*** Stored data Section Begins ***
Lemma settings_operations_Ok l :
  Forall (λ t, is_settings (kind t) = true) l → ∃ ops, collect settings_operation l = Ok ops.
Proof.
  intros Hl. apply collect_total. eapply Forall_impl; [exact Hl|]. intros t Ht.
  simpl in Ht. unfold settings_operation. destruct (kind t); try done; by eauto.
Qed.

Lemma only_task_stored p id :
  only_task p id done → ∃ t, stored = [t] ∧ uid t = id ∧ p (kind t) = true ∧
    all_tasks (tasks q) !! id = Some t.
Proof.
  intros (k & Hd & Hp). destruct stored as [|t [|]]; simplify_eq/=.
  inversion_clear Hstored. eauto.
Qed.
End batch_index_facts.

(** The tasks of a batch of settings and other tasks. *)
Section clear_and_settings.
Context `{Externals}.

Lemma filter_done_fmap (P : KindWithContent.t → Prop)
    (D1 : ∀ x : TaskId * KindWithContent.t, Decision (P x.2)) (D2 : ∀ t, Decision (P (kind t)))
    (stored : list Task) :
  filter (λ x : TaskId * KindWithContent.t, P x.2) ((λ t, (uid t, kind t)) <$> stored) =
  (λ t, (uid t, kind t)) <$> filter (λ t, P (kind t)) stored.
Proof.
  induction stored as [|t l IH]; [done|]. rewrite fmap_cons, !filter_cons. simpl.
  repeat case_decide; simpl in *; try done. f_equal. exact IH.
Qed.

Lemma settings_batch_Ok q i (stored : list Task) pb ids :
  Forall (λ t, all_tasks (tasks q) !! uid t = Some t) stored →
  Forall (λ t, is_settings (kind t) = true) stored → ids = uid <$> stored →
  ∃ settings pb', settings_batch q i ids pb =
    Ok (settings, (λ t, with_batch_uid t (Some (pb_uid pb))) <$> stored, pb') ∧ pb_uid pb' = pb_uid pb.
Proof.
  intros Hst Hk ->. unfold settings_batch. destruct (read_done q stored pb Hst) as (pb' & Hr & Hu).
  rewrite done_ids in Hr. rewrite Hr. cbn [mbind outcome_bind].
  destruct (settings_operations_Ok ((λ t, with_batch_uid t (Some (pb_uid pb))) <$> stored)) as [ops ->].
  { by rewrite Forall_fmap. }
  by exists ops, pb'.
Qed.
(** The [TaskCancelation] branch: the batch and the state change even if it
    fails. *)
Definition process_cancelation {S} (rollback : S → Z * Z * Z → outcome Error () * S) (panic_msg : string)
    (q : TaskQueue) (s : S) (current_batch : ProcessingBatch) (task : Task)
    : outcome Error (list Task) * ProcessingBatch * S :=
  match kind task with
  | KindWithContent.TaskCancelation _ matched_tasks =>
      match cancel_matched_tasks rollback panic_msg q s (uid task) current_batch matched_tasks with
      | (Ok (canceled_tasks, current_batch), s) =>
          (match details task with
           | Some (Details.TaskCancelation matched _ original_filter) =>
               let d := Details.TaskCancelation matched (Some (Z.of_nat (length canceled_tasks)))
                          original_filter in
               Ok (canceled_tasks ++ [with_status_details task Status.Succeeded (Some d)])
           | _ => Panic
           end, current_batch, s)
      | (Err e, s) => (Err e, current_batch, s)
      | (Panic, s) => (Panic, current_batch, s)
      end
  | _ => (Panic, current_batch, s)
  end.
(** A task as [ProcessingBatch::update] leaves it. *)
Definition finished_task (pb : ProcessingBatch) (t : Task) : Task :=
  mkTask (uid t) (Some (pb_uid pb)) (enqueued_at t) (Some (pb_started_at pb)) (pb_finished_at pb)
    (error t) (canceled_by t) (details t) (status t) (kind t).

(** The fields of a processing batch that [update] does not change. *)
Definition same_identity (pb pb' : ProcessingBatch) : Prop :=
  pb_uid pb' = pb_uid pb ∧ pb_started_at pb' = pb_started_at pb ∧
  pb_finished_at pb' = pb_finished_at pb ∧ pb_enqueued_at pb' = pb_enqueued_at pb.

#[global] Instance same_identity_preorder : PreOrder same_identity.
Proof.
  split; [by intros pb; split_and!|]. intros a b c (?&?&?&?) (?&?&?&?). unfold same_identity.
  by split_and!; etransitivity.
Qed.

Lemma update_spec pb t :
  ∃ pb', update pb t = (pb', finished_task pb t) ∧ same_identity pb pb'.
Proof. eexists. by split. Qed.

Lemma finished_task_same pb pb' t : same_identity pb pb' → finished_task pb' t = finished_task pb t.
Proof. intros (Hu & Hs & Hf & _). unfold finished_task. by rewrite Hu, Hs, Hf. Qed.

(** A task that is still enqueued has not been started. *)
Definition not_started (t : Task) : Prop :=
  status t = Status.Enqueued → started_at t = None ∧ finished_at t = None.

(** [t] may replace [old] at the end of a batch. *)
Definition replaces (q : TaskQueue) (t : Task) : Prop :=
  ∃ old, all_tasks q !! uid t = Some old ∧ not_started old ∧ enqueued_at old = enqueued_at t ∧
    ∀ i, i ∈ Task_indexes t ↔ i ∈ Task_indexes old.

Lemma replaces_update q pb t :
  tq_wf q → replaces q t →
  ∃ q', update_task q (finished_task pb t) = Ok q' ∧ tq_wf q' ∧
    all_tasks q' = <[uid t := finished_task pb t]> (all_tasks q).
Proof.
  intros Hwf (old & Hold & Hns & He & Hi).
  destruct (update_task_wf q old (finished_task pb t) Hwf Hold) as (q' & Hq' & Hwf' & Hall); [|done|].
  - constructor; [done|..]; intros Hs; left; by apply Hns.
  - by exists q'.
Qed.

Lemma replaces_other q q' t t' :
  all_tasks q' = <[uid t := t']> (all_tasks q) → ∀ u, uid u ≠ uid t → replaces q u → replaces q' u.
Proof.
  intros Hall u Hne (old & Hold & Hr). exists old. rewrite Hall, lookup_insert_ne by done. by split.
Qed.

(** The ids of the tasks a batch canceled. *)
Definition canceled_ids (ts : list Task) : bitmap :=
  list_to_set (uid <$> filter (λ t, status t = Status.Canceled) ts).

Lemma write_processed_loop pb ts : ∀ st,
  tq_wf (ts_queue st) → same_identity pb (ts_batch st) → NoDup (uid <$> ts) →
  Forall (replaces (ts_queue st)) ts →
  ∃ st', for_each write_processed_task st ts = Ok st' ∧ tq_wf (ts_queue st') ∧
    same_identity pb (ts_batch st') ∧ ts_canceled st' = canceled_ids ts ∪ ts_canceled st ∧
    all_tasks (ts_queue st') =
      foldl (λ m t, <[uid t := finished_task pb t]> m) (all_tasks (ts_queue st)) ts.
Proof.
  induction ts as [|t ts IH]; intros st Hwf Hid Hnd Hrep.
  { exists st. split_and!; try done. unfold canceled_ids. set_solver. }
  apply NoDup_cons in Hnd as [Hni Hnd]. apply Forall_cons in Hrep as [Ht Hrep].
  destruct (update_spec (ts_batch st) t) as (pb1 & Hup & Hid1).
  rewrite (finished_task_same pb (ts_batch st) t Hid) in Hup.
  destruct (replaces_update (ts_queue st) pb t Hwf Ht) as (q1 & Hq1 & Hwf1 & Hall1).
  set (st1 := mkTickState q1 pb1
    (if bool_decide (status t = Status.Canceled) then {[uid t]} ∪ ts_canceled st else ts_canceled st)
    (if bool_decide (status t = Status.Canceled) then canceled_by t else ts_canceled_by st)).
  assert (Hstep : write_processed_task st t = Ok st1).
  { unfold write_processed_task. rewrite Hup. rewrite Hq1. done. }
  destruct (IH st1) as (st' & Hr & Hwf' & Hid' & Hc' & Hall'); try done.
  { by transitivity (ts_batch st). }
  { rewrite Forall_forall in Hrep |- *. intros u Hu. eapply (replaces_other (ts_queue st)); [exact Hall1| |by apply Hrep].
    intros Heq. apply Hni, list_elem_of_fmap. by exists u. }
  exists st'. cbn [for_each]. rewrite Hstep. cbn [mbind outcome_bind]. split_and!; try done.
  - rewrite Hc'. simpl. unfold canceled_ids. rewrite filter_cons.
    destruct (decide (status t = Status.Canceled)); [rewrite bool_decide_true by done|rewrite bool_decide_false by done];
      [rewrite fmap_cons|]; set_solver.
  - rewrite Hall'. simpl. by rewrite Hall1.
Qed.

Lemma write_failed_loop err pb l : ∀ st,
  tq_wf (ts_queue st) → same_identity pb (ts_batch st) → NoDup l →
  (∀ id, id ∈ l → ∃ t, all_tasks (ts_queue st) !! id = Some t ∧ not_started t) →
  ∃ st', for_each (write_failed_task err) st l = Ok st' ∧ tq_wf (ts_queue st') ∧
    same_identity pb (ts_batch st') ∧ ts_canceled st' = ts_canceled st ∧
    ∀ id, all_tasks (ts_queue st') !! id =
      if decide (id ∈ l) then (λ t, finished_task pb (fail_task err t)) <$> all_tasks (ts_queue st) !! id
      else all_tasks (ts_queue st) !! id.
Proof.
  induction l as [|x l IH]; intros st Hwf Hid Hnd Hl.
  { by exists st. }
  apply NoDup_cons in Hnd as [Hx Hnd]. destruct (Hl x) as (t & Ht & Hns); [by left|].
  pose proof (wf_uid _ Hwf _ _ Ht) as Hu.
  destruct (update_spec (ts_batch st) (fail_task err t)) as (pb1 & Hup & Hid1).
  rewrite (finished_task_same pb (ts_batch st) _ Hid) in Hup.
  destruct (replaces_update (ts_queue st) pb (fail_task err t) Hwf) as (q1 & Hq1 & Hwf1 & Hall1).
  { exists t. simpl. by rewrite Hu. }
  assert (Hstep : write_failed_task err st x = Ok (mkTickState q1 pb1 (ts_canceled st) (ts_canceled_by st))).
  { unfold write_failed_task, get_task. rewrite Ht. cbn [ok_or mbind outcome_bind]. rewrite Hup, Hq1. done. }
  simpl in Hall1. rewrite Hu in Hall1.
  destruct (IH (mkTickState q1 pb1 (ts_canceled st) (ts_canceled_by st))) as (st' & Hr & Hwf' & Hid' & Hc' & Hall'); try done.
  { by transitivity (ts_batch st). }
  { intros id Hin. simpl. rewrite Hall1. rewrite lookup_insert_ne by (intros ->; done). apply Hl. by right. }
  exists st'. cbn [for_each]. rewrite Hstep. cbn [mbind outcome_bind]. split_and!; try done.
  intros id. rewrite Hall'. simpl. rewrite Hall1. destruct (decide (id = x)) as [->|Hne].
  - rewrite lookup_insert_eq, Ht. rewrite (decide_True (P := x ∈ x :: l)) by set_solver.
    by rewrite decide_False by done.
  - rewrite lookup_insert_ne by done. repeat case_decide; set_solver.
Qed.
*** Stored data Section Ends ***
*** Stored data Section Begins ***
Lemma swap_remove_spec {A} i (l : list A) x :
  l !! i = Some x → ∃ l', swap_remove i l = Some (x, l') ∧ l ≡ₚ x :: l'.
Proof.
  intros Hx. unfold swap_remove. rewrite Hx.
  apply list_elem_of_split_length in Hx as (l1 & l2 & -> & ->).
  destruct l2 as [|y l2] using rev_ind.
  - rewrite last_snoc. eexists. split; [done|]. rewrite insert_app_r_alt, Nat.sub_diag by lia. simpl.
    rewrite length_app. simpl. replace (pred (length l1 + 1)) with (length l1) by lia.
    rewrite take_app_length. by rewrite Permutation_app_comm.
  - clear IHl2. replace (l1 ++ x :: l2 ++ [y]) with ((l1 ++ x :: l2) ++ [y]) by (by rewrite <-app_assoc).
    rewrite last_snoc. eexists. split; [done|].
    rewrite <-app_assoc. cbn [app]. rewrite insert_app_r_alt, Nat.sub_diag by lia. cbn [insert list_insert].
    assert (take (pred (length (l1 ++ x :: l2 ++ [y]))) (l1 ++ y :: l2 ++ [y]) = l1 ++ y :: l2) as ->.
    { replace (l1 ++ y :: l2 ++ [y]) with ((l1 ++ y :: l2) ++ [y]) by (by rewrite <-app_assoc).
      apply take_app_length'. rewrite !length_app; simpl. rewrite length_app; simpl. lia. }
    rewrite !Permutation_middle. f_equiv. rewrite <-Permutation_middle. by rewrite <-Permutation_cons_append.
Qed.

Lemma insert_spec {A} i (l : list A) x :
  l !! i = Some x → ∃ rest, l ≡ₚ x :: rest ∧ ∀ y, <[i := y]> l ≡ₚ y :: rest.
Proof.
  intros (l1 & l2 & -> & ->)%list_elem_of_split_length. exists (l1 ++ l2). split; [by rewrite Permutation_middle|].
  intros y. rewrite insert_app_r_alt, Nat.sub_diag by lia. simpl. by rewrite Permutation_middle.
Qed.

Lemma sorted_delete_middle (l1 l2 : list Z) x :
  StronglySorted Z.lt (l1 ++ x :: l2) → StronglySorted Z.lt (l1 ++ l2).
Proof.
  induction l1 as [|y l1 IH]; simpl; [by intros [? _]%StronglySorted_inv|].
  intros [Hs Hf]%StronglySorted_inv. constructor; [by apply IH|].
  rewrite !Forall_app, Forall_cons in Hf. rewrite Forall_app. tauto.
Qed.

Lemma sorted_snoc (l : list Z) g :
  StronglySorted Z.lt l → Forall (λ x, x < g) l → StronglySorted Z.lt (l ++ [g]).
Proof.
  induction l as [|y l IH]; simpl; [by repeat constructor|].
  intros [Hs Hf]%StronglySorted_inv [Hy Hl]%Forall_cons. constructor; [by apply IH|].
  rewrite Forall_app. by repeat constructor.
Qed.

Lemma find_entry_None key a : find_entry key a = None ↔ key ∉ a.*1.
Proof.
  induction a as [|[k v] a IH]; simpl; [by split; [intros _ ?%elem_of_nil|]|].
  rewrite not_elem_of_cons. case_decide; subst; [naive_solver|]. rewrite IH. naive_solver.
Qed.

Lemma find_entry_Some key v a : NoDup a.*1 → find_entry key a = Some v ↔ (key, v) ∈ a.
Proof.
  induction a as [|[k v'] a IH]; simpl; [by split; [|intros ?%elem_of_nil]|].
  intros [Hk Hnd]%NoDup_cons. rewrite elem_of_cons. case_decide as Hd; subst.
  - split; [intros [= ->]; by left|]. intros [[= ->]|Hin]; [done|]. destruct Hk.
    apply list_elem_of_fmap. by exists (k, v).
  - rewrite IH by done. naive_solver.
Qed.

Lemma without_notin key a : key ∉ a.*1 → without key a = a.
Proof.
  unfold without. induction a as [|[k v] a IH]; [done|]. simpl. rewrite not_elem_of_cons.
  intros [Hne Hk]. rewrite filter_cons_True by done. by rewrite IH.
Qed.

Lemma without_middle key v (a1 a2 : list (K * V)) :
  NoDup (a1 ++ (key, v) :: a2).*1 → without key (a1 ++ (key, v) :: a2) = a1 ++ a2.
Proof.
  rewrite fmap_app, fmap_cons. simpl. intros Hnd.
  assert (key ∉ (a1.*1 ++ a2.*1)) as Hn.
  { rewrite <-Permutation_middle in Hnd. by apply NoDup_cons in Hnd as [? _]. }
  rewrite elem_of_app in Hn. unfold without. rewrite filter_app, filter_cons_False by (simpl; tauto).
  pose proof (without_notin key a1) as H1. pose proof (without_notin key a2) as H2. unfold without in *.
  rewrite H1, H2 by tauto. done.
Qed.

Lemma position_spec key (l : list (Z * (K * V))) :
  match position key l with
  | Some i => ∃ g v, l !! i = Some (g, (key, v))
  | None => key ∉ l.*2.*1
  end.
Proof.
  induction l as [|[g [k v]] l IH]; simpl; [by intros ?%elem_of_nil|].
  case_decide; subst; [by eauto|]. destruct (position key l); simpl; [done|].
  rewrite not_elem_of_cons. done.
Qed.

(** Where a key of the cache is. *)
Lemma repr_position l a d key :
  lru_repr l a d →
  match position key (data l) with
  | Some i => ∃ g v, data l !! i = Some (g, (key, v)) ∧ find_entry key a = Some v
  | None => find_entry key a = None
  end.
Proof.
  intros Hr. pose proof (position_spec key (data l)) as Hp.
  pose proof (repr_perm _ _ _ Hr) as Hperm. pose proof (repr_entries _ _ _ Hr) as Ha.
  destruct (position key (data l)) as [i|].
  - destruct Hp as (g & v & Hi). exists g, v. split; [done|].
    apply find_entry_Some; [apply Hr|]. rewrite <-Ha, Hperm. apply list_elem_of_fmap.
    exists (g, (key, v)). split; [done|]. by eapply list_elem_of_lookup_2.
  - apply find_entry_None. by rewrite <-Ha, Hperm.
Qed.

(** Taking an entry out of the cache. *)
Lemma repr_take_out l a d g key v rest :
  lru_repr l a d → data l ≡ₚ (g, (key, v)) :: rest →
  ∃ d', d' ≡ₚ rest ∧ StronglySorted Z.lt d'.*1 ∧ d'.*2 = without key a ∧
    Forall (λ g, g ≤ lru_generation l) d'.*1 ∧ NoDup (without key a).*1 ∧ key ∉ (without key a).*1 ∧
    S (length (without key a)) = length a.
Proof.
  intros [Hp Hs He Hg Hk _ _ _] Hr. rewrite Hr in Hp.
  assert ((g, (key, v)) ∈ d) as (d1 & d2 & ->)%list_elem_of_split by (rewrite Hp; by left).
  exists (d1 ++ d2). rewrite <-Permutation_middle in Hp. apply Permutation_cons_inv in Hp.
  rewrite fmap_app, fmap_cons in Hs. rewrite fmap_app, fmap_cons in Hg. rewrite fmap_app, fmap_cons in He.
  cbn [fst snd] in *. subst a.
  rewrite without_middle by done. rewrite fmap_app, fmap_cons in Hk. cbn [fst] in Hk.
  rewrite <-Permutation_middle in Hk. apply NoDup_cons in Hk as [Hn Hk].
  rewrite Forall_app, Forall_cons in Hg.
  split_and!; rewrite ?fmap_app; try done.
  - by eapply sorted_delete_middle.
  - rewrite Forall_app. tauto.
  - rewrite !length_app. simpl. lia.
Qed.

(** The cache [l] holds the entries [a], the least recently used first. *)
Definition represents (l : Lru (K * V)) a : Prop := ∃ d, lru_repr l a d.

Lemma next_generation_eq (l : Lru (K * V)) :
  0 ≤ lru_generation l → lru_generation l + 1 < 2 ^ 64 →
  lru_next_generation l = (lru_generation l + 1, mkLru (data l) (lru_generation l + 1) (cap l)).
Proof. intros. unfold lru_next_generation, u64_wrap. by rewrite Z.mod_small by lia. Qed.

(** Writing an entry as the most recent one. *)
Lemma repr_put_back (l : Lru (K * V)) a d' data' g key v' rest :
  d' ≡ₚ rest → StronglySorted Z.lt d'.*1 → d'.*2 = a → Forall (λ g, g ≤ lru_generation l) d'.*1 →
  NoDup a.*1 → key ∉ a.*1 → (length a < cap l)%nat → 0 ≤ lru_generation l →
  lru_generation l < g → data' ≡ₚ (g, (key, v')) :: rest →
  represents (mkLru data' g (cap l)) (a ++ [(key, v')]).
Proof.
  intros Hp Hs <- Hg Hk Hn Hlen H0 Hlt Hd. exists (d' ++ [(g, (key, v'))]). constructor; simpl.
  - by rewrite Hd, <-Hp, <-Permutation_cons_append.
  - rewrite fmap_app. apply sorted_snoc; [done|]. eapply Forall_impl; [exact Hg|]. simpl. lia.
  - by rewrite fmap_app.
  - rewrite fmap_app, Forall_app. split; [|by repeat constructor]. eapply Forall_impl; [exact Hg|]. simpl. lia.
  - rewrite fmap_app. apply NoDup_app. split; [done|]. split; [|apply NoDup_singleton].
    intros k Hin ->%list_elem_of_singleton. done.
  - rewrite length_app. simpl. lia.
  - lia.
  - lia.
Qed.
*** Stored data Section Ends ***
*** Stored data Section Begins ***
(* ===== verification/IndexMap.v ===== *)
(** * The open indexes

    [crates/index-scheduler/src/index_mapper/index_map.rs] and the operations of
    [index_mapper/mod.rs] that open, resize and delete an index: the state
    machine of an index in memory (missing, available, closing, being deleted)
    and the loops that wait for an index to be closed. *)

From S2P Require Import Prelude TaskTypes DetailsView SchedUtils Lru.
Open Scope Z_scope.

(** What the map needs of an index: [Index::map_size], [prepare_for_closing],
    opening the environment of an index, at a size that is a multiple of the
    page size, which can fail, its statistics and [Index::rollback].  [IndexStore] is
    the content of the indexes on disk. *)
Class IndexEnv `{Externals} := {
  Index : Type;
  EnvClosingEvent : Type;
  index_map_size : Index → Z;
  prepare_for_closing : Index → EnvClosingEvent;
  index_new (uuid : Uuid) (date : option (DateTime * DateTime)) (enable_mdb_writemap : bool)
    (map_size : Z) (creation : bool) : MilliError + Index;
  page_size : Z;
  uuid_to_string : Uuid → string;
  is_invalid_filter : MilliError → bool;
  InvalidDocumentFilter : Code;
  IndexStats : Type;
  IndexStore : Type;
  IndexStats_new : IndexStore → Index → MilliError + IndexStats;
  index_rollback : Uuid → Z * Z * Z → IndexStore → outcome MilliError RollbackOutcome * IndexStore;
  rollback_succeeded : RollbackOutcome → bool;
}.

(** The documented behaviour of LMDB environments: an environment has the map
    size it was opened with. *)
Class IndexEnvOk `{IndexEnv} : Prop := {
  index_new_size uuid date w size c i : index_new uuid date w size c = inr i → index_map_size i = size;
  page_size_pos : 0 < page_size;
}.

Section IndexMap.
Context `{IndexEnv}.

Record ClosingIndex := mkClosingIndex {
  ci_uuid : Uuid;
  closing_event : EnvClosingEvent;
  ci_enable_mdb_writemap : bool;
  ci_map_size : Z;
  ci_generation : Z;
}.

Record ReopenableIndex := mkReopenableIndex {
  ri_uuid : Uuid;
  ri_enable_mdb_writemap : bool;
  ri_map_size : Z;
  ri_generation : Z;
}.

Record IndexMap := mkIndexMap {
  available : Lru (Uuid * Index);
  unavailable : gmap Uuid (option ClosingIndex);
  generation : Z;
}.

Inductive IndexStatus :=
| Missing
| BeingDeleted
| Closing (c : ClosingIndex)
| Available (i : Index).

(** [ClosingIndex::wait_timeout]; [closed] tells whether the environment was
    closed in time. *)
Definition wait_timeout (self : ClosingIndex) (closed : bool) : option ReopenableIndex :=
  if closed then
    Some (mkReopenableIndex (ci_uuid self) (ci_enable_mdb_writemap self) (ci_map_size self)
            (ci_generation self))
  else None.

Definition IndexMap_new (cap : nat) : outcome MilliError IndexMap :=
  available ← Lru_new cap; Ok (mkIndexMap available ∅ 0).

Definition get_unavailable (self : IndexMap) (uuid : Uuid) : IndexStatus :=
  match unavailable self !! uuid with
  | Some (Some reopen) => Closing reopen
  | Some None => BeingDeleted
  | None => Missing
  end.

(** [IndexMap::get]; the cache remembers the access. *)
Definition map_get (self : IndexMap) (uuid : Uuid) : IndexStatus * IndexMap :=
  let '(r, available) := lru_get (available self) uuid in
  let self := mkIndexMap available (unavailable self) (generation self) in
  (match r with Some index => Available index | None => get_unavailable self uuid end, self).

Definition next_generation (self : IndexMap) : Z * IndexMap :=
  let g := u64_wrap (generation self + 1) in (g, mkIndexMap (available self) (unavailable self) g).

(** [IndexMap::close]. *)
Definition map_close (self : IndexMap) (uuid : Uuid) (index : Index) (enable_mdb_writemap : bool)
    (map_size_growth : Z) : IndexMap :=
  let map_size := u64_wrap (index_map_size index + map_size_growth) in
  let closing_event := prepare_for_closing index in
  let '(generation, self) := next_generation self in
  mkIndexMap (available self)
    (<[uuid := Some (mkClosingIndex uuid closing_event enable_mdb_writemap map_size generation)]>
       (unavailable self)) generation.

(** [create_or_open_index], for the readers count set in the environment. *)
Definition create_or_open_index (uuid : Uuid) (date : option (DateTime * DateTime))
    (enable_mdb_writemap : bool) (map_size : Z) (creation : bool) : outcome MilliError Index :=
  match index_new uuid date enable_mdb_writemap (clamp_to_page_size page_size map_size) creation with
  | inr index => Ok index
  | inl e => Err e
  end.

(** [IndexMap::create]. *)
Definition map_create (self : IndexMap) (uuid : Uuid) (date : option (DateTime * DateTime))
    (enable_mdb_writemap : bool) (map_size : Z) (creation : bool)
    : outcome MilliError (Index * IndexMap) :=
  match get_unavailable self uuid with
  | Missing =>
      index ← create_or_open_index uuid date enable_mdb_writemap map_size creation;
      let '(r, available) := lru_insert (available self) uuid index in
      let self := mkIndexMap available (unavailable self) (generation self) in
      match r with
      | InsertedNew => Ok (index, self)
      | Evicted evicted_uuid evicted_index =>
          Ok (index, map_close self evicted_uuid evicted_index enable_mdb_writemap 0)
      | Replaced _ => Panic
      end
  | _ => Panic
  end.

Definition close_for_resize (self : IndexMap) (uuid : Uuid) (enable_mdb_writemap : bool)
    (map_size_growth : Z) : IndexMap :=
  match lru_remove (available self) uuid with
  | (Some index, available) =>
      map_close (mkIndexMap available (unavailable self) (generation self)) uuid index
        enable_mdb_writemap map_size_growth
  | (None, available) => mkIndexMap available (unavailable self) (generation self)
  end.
*** Stored data Section Ends ***
Exercise brief:
Taking the entries above, print exactly the lines starting at the line with "rewrite length_app. simpl. replace" and ending at the line with "- clear IHl2.", both included.

Answer for the task:
    rewrite length_app. simpl. replace (pred (length l1 + 1)) with (length l1) by lia.
    rewrite take_app_length. by rewrite Permutation_app_comm.
  - clear IHl2. replace (l1 ++ x :: l2 ++ [y]) with ((l1 ++ x :: l2) ++ [y]) by (by rewrite <-app_assoc).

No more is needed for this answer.